The Climbing Daddy and I were at the climbing gym the other day, and there were some parents with a young child on the beginner wall. The kid was maybe a third of the way up the wall, and the parents were yelling all sorts of suggestions and directions up at her.
I turned to The Climbing Daddy and said, “More parents on the slow curve of learning how to be quiet and just let them climb.”
It’s true. You see someone—not just a child—on the wall and looking stuck and you want to yell up at them where the holds are or how to make the next move. But if you think of it from the climber’s perspective…

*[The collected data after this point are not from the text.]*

(** X6. [attestCompletion] and [setVerifier] never call the token: their
    runs complete or revert without a call, so the token's state is the same
    after the transaction, whatever the arguments and the outcome. *)
Theorem X6_attestation_moves_no_tokens (env : Env) (id day : Z) (v : address) (s : Vault) :
  makes_no_call (attestCompletion env id day s) /\
  makes_no_call (setVerifier env v s) /\
  forall (T : Type) (Token : IERC20 T) (t : T),
    token_after (transact env (attestCompletion env id day) s t) = t /\
    token_after (transact env (setVerifier env v) s t) = t.
Proof.
  split; [|split].
  - unfold attestCompletion. mstep.
    destruct (msg_sender env =? verifier s); [|done].
    destruct (negb (finalized _)); [|done]. destruct (negb (user _ =? 0)); [|done].
    destruct (day <? _); [|done]. destruct (negb (dayUnlockedAt _ _)); [|done].
    destruct (mul256 day ONE_DAY); [|done]. mstep.
    destruct (add256 _ _); [|done]. mstep.
    destruct (block_timestamp env >=? _); [|done]. mstep.
    destruct (add256 _ _); [|done]. by mstep.
  - unfold setVerifier. mstep. by destruct (msg_sender env =? owner s).
  - intros T Token t. split.
    + unfold transact.
      destruct (exec _ (attestCompletion _ _ _ _) _) as [e|[[a s'] t']] eqn:Hexec; [done|].
      by apply attestCompletion_success in Hexec as (_ & _ & _ & _ & _ & _ & _ & _ & ->).
    + unfold transact.
      destruct (exec _ (setVerifier _ _ _) _) as [e|[[a s'] t']] eqn:Hexec; [done|].
      by apply setVerifier_success in Hexec as (_ & _ & ->).
Qed.

(** ** Creation and finalization, step by step *)

(** X7. [createChallenge] with arguments that pass the checks (and an
    identifier counter that can still advance) writes the record first and
    then makes one call, [transferFrom (msg.sender, this, amount)], on the
    storage that already holds the record; on [true] it emits
    [ChallengeCreated] and returns the new identifier, on [false] it reverts
    with [TRANSFER_FROM_FAIL]. So a failed pull leaves storage and token as
    they were (no record, the identifier not consumed), and a successful one
    stores the record with [released = penalized = 0], not finalized. *)
Theorem X7_create_writes_then_pulls
    (env : Env) (b : address) (amount st d : Z) (s : Vault) :
  let id := nextChallengeId s + 1 in
  let record :=
    created_record (msg_sender env) b amount st d (amount / d) (challengeAt id s) in
  let written :=
    mkVault (USDC s) (verifier s) (owner s) id (<[id := record]> (challenges s)) (events s) in
  b <> 0 -> 0 < amount -> 0 < d -> block_timestamp env <= st -> id <= MAX_UINT256 ->
  (exists k,
     createChallenge env b amount st d s =
     External (Call_transferFrom (USDC s) (msg_sender env) (this env) amount) written k /\
     (forall s1, k true s1 =
        Done id (add_event (ChallengeCreated id (msg_sender env) b amount st d) s1)) /\
     (forall s1, k false s1 = Revert TRANSFER_FROM_FAIL)) /\
  (forall (T : Type) (Token : IERC20 T) (t : T),
     (forall t1, transferFrom (this env) (msg_sender env) (this env) amount t <> Some (true, t1)) ->
     exists e, transact env (createChallenge env b amount st d) s t = (inl e, s, t) /\
               transfer_error e = true) /\
  (forall (T : Type) (Token : IERC20 T) (t t' : T),
     transferFrom (this env) (msg_sender env) (this env) amount t = Some (true, t') ->
     transact env (createChallenge env b amount st d) s t =
     (inr id, created env id b amount st d (amount / d) s, t')).
Proof.
  intros id record written Hb Ha Hd Hst Hid.
  assert (add256 (nextChallengeId s) 1 = Some id) as Hadd by by apply add256_Some.
  assert (div256 amount d = Some (amount / d)) as Hdiv by (apply div256_Some; split; [done|lia]).
  split; [|split].
  - unfold createChallenge. mstep.
    destruct (Z.eqb_spec b 0); [done|]. simpl negb. cbv iota.
    destruct (Z.gtb_spec amount 0); [|lia]. destruct (Z.gtb_spec d 0); [|lia].
    destruct (Z.geb_spec st (block_timestamp env)); [|lia].
    rewrite Hadd. mstep. rewrite Hdiv. mstep. rewrite created_chain.
    eexists. split; [reflexivity|]. split; reflexivity.
  - intros T Token t Hfail.
    assert (exec (this env) (createChallenge env b amount st d s) t =
            match transferFrom (this env) (msg_sender env) (this env) amount t with
            | None => inl CALLEE_REVERTED
            | Some (true, t') => inr (id, created env id b amount st d (amount / d) s, t')
            | Some (false, _) => inl TRANSFER_FROM_FAIL
            end) as Hexec.
    { rewrite exec_createChallenge, Hadd, Hdiv.
      destruct (Z.eqb_spec b 0); [done|]. destruct (Z.gtb_spec amount 0); [|lia].
      destruct (Z.gtb_spec d 0); [|lia].
      by destruct (Z.geb_spec st (block_timestamp env)); [|lia]. }
    destruct (transferFrom _ _ _ _ t) as [[[] t1]|] eqn:Htr.
    + by destruct (Hfail t1).
    + exists TRANSFER_FROM_FAIL. split; [by apply transact_inl|done].
    + exists CALLEE_REVERTED. split; [by apply transact_inl|done].
  - intros T Token t t' Hpull. apply transact_inr.
    rewrite exec_createChallenge, Hadd, Hdiv, Hpull.
    destruct (Z.eqb_spec b 0); [done|]. destruct (Z.gtb_spec amount 0); [|lia].
    destruct (Z.gtb_spec d 0); [|lia].
    by destruct (Z.geb_spec st (block_timestamp env)); [|lia].
Qed.
(** * DexScreener new-token tracker

    A shallow embedding of [check_new_tokens] and [main] from
    "DeX Screener New Token Filtering Algorythm.py", and the properties of
    the classification and of the seen-pair tracking.

    Modelling choices.
    - A decoded JSON document is a [value]: Python's None, bool, number,
      str, list and dict (string keys).
    - A number is the rational it denotes ([Qc]): a whole number stands
      for a Python int, any other for a Python float, which is then a
      binary64 value.  Comparisons are exact, as Python's are between ints
      and floats.  Python's [/] is [truediv]: the quotient rounded to the
      nearest binary64 value, ties to even, OverflowError beyond the
      range; an int is rounded the same way when it meets a float or is
      formatted with [:,.2f].  Left out: a float with a whole value
      (5.0 is taken for 5), the sum of float counts (exact here, rounded
      in Python) and Python's inf (the quotient of floats beyond the
      range raises here).
    - Exceptions are explicit: every Python operation that can raise
      returns a [result], and the body of the function runs in a state and
      exception monad [M] whose state holds the module-level set
      [tracked_pairs] and the lines printed so far.
    - What the provider answers ([requests.get], [raise_for_status],
      [response.json]) is an input of the model: a [fetch].
    - A printed report is kept as the values it is formatted from; the
      text formatting and the time stamp are not modelled.  Writing the
      report can fail on the way: on a token name, symbol or address that
      [sys.stdout] cannot encode (which texts it can encode is a
      parameter, [stdout_encodes]) and on a liquidity that does not
      format as a float; the lines written before are kept.  The other
      lines printed are ASCII and are taken to be written.
    - In [check_new_tokens] and [main] an interrupt of the user is an
      exception of the fetch, where the program waits.  Their versions
      under a clock, [check_new_tokens_i] and [main_i], let it arrive
      before any statement.
    - The pause between two polls is a statement under the clock only.
      The non-finite floats that Python's JSON decoder also accepts (NaN,
      Infinity) are not modelled.  An int with more digits than the limit
      that recent Pythons put on the conversion between int and str
      (4300) is written like any other: the decoder, which is under the
      same limit, does not yield one. *)

From Stdlib Require Import QArith Qabs Qcanon String.
From Stdlib Require Qcabs.
From stdpp Require Import base decidable countable gmap strings list numbers.
Import ListNotations.

#[local] Set Warnings "-clear-no-such-hyp".

Local Open Scope string_scope.
Local Open Scope Qc_scope.

(** ** Python values and the operations the function uses *)

Module Py.

#[local] Set Warnings "-register-all".

Inductive value : Type :=
| VNone
| VBool (b : bool)
| VNum (q : Qc)
| VStr (s : string)
| VList (l : list value)
| VDict (d : gmap string value).

(** Exception classes that can reach the two [except] clauses.  The first
    four derive from [requests.exceptions.RequestException]; the next
    seven are builtins deriving from [Exception]; [KeyboardInterrupt]
    derives from [BaseException] only. *)
Inductive exn : Type :=
| ConnectionError | Timeout | HTTPError | JSONDecodeError
| KeyError | TypeError | AttributeError | ValueError
| OverflowError | ZeroDivisionError | UnicodeEncodeError
| KeyboardInterrupt.

Definition is_RequestException (e : exn) : bool :=
  match e with
  | ConnectionError | Timeout | HTTPError | JSONDecodeError => true
  | _ => false
  end.

Definition is_Exception (e : exn) : bool :=
  match e with
  | KeyboardInterrupt => false
  | _ => true
  end.

Inductive result (A : Type) : Type :=
| Ok (a : A)
| Raise (e : exn).
Arguments Ok {A} a.
Arguments Raise {A} e.

#[global] Instance result_ret : MRet result := fun A a => Ok a.
#[global] Instance result_bind : MBind result := fun A B f r =>
  match r with
  | Ok a => f a
  | Raise e => Raise e
  end.
Lemma cache_check_unanswering (now : float) (c : option item) (entry : option value) :
  unanswering host now c entry -> cache_check host now c = Ok None.
Proof.
  intros [ | | v rate timestamp t Hrate Hts Hnum Hold]; try reflexivity.
  unfold cache_check. cbn [JSON_parse bind].
  rewrite Hrate, Hts. cbn [bind].
  unfold js_sub. cbn [ToNumber bind]. rewrite Hnum. cbn [bind].
  now rewrite Hold.
Qed.

(** Once line 23 has read the entry, the [catch] block reads it again
    without throwing. *)
Lemma rate_on_error_after_check (now : float) (c : option item) (hit : option value) :
  cache_check host now c = Ok hit ->
  exists rate, fst (rate_on_error c) = Ok rate.
Proof.
  destruct c as [[ | | v]|]; cbn.
  - intros _. now exists (VNum 90).
  - discriminate.
  - destruct (get v "rate") as [rate|e] eqn:Hrate; cbn.
    + intros _. now exists rate.
    + discriminate.
  - intros _. now exists (VNum 90).
Qed.

(** The promise of getUsdRubRate is rejected only by lines 23-24. *)
Lemma getUsdRubRate_rejects_early (w : world) (c : option item) (e : error) :
  returned (getUsdRubRate host w c) = Err e -> cache_check host (now w) c = Err e.
Proof.
  unfold getUsdRubRate.
  destruct (cache_check host (now w) c) as [[rate|]|e'] eqn:Hcheck; cbn.
  - discriminate.
  - destruct (fetch_rate w) as [[usdRate|e''] t]; cbn.
    + discriminate.
    + destruct (rate_on_error_after_check _ _ _ Hcheck) as [rate Hrate].
      destruct (rate_on_error c) as [answer t']. cbn in *. subst answer.
      discriminate.
  - congruence.
Qed.

End RateCache.

Lemma fetch_rate_never_writes (w : world) (text : item) :
  ~ In (SetItem text) (snd (fetch_rate w)).
Proof.
  unfold fetch_rate.
  destruct (net w USD_RUB_URL); cbn; intuition discriminate.
Qed.

Lemma rate_on_error_never_writes (c : option item) (text : item) :
  ~ In (SetItem text) (snd (rate_on_error c)).
Proof.
  destruct c as [[ | | v]|]; cbn; intuition discriminate.
Qed.

(** C2. For every stored CachedRate whose timestamp satisfies
    now - timestamp < 1 hour, getUsdRubRate returns the stored rate, makes
    no network fetch (its only effect is the log of line 25), and leaves
    the stored entry unchanged. *)
Theorem fresh_cache_answers (host : value -> result float) (w : world) (c : CachedRate) :
  (now w - timestamp c <? CACHE_DURATION)%float = true ->
  getUsdRubRate host w (Some (cache_entry c))
  = {| returned := Ok (VNum (rate c));
       stored := Some (cache_entry c);
       effects := [Log UsingCachedRate] |}
  /\ fetches (effects (getUsdRubRate host w (Some (cache_entry c)))) = [].
Proof.
  intros Hfresh.
  assert (Hhit : cache_check host (now w) (Some (cache_entry c))
                 = Ok (Some (VNum (rate c)))).
  { apply cache_check_hit with (timestamp := VNum (timestamp c)) (t := timestamp c);
      [reflexivity | reflexivity | reflexivity | exact Hfresh]. }
  unfold getUsdRubRate. rewrite Hhit. split; reflexivity.
Qed.

Lemma fresh_cache_answers_witness :
  (now half_hour_later - timestamp stored_half_hour_ago)%float = 1800000%float
  /\ returned (getUsdRubRate unasked half_hour_later
                 (Some (cache_entry stored_half_hour_ago))) = Ok (VNum 91.5)
  /\ fetches (effects (getUsdRubRate unasked half_hour_later
                 (Some (cache_entry stored_half_hour_ago)))) = [].
Proof.
  split; [reflexivity|].
  destruct (fresh_cache_answers unasked half_hour_later stored_half_hour_ago)
    as [Hcall Hnet]; [reflexivity|].
  split; [now rewrite Hcall | exact Hnet].
Defined.

(** C3. When the cache is absent or expired and fetching or parsing the
    rate fails, getUsdRubRate returns the cached rate if an entry exists,
    even an expired one, and exactly 90 if none exists; it does not throw
    and does not write to the cache. *)
Theorem stale_rate_or_default (host : value -> result float) (w : world)
    (c : option item) (entry : option value) (e : error) :
  unanswering host (now w) c entry ->
  fst (fetch_rate w) = Err e ->
  returned (getUsdRubRate host w c)
  = Ok (match entry with Some rate => rate | None => VNum 90 end)
  /\ stored (getUsdRubRate host w c) = c.
Proof.
  intros Hcache Hfail.
  pose proof (cache_check_unanswering host _ _ _ Hcache) as Hcheck.
  unfold getUsdRubRate. rewrite Hcheck.
  destruct (fetch_rate w) as [[usdRate|e'] t]; cbn in Hfail; [discriminate|].
  inversion Hcache as [ | | v rate timestamp t0 Hrate Hts Hnum Hold]; subst; cbn.
  - split; reflexivity.
  - split; reflexivity.
  - rewrite Hrate. split; reflexivity.
Qed.

Lemma stale_rate_or_default_witness :
  returned (getUsdRubRate unasked offline None) = Ok (VNum 90)
  /\ returned (getUsdRubRate unasked offline
                 (Some (cache_entry stored_half_hour_ago))) = Ok (VNum 91.5).
Proof.
  split.
  - apply (stale_rate_or_default unasked offline None None NetworkError).
    + constructor.
    + reflexivity.
  - apply (stale_rate_or_default unasked offline
             (Some (cache_entry stored_half_hour_ago)) (Some (VNum 91.5))
             NetworkError).
    + apply cache_expired with (timestamp := VNum 1700000000000) (t := 1700000000000%float);
        reflexivity.
    + reflexivity.
Defined.

(** C4. getUsdRubRate is meant never to fail, whatever the cache key
    holds and whatever the network does. Line 23 parses the cache
    outside the [try] block: when the key holds a text that is not JSON
    the promise is rejected with a SyntaxError, and when it holds the
    JSON text [null] with a TypeError, whatever the network answers. *)
Theorem garbled_cache_rejects (host : value -> result float) (w : world) :
  returned (getUsdRubRate host w (Some NotJSON)) = Err SyntaxError
  /\ returned (getUsdRubRate host w (Some (JSONText VNull))) = Err TypeError.
Proof.
  split; reflexivity.
Qed.

(** ** The CachedRate invariant *)

(** C9, as stated, fails: the value of the endpoint is stored as it
    comes, and a rate of -1 is written to the cache. *)
Lemma negative_rate_is_cached :
  let written := cache_entry {| rate := -1; timestamp := 1700000000000 |} in
  In (SetItem written) (effects (getUsdRubRate unasked negative_quote None))
  /\ ~ CachedRate_invariant (now negative_quote) written.
Proof.
  split.
  - cbn. right. right. left. reflexivity.
  - intros [c [Htext [Hpos _]]].
    unfold cache_entry in Htext. injection Htext as Hrate _.
    rewrite <- Hrate in Hpos. discriminate Hpos.
Qed.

Let’s assume they actually are a little stuck (and aren’t just slow or resting). They’re already a bit frazzled from getting stuck. If they’re new to climbing, there’s a solid element of fear involved in there (or they likely wouldn’t be stuck because they’d just grab and go). And maybe some self-consciousness because people are watching. (I don’t usually have this, but every now and then, it’s really bad.) And then someone starts yelling stuff up at them. Maybe two someones. Which maybe adds a component of trying to please (shout out to the people-pleasers!). There’s a lot of input to a brain that’s already overloading. It’s overwhelming.
So what I do my best to do (though I’m still not perfect at it) is to tell the climber (whether it’s The Kid or anyone new I’m climbing with) that I’m happy to help, but I’m going to let them ask. I’ll talk through that move, and then let them climb unbothered unless/until they ask again.
It’s hard sometimes.
The Climbing Daddy was on the wall, and there was a great foot hold that he was missing and could have used; he was struggling a little. But he was also still working and was focused. I didn’t say anything; it would have broken his concentration. If he’d been in a different mental space, I would have pointed it out. But we’ve been climbing together enough for me to be able to tell those things by just watching.
Sometimes, “stuck” and “thinking” look alike.
The thing is, this is true for people learning pretty much anything. Give them enough information to get started, and let them try it. See how it feels. Experiment. Get stuck. Get unstuck. Figure stuff out.
I have been teaching beginners for decades. It took a while before I learned that sometimes, they need to make mistakes without me immediately jumping in and correcting.
The Climbing Daddy and I took some dance lessons, and one of his frustrations was the teacher trying to help after every pass, when he wanted to just try it a couple of times, see if he could make it work, and then get correction.
It’s a normal teacher thing to do. (I’ve had explicit training at work on ways to avoid it.) But it’s often not helpful.
I’ve started giving time in my classes to let kids practice on their own. 30 seconds here, a minute there. I’ve found it to be more productive than working together as a group the whole time.
When working one-on-one with a student, I’ve taken to asking, “Do you want me to stay with you while you practice this, or do you want to try it on your own and show me in a minute or two what you can do?” I’ve never had a student ask me to stay, but I’ve had many students come back a minute later with a skill they’ve figured out, or questions about the skill they couldn’t nail yet. Either way, they’re deeper into the process, and they’re learning to self-assess.
My job is to make you not need me any more.
This applies to parenting. To kids learning how to do chores. To kids learning to dress themselves. To kids helping with food preparation. Yes, they’re slower. No, the end result isn’t as good, usually. But they need time and space to try it and to practice. (And for the end result to be “good enough,” relative to developmental stages.)
The absolute best way I’ve found to stay empathetic to people learning a new skill is to be a beginner at something. Added bonus if it’s an activity that you struggle with, that doesn’t come easy.
Because learning to play an instrument is so physical and requires so much coordination (before we even complicate it further with reading music), my empathy is found in floundering through physical skills. Being a novice at Sudoku or something mental wouldn’t draw parallels as strong. (But if you’re trying to teach someone an academic or intellectual skill, then learning a new physical skill might not be as useful as an empathy tool.)
Let beginners flounder. Make yourself available to help. Jump in sometimes. There is so much learning in the struggle. The sense of achievement is stronger after slogging through the struggle. Finding the balance between letting them struggle and giving the answer is tricky, but it’s our responsibility as teachers and as parents to look for the balance. We’re the ones in the lead.